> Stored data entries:
****************************************

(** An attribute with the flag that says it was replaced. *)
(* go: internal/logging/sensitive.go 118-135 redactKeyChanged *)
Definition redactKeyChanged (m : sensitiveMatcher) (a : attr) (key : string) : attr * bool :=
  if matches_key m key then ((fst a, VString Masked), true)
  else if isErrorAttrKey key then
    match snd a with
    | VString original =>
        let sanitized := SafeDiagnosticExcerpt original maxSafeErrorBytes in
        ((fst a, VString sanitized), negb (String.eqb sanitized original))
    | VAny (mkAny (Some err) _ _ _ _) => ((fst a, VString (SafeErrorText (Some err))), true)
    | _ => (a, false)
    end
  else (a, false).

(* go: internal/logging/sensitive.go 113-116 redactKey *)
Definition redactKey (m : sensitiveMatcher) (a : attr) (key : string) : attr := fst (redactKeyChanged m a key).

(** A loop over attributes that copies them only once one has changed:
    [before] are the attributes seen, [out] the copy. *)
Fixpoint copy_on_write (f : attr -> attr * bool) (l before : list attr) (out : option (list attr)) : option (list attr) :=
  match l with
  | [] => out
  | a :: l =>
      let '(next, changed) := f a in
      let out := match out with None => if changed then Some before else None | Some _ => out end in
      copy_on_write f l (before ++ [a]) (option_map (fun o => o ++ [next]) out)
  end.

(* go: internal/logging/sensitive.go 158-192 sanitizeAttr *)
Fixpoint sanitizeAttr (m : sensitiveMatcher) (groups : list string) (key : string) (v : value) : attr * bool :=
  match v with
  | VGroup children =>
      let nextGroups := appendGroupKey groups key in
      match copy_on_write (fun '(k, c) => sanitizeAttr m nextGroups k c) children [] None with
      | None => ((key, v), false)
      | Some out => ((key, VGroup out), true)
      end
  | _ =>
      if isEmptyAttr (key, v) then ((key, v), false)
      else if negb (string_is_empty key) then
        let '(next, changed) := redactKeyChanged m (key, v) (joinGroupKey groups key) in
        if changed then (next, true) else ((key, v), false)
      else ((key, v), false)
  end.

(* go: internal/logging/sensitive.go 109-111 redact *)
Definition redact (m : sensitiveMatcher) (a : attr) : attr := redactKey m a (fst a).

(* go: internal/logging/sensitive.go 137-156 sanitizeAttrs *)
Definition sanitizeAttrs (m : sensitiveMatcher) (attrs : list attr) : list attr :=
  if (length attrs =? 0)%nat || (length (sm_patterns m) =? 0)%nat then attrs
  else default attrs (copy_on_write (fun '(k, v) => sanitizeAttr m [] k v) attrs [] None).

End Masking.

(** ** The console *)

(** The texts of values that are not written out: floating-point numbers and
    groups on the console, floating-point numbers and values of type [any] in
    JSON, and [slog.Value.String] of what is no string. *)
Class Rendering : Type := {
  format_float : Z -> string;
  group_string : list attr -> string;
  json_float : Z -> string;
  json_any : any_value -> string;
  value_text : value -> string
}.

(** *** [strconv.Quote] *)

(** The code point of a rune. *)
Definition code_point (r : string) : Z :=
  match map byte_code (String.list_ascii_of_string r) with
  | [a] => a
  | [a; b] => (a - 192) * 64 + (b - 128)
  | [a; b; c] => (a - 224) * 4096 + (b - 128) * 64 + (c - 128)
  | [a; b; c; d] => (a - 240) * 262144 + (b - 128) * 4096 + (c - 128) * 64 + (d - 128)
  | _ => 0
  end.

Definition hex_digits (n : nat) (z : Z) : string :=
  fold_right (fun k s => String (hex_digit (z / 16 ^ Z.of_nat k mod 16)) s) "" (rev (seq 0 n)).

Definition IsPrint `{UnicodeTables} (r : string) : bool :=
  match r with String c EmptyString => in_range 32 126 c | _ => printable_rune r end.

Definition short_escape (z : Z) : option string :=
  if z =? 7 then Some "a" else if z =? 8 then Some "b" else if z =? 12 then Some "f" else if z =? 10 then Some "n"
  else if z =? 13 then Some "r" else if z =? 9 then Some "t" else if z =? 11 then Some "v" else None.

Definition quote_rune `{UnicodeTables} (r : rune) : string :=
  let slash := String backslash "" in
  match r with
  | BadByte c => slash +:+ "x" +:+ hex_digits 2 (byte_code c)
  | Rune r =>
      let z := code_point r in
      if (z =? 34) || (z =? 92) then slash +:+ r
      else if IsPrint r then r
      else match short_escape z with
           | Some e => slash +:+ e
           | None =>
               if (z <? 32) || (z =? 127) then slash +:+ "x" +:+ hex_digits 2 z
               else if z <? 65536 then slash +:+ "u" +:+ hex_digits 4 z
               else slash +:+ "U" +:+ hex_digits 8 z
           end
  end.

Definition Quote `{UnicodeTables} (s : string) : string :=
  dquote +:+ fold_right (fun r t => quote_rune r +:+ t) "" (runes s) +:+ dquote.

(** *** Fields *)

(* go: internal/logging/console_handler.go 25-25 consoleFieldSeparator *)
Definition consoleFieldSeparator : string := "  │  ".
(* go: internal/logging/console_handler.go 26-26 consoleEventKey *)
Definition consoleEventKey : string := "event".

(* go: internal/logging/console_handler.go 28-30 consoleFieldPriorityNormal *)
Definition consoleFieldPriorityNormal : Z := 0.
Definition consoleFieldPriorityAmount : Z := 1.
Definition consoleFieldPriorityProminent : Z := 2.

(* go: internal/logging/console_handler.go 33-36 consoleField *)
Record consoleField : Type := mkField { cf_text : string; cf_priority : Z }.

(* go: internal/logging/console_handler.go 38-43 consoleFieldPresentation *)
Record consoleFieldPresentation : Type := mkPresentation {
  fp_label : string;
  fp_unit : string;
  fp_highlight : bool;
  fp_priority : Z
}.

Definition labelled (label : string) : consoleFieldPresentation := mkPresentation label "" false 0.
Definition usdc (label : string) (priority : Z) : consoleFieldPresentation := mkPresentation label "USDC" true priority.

****************************************

> PROBLEM STATEMENT:
The job here is to find each line above with the word "consoleEventKey" and copy it.

> REPLY:
(* go: internal/logging/console_handler.go 26-26 consoleEventKey *)
Definition consoleEventKey : string := "event".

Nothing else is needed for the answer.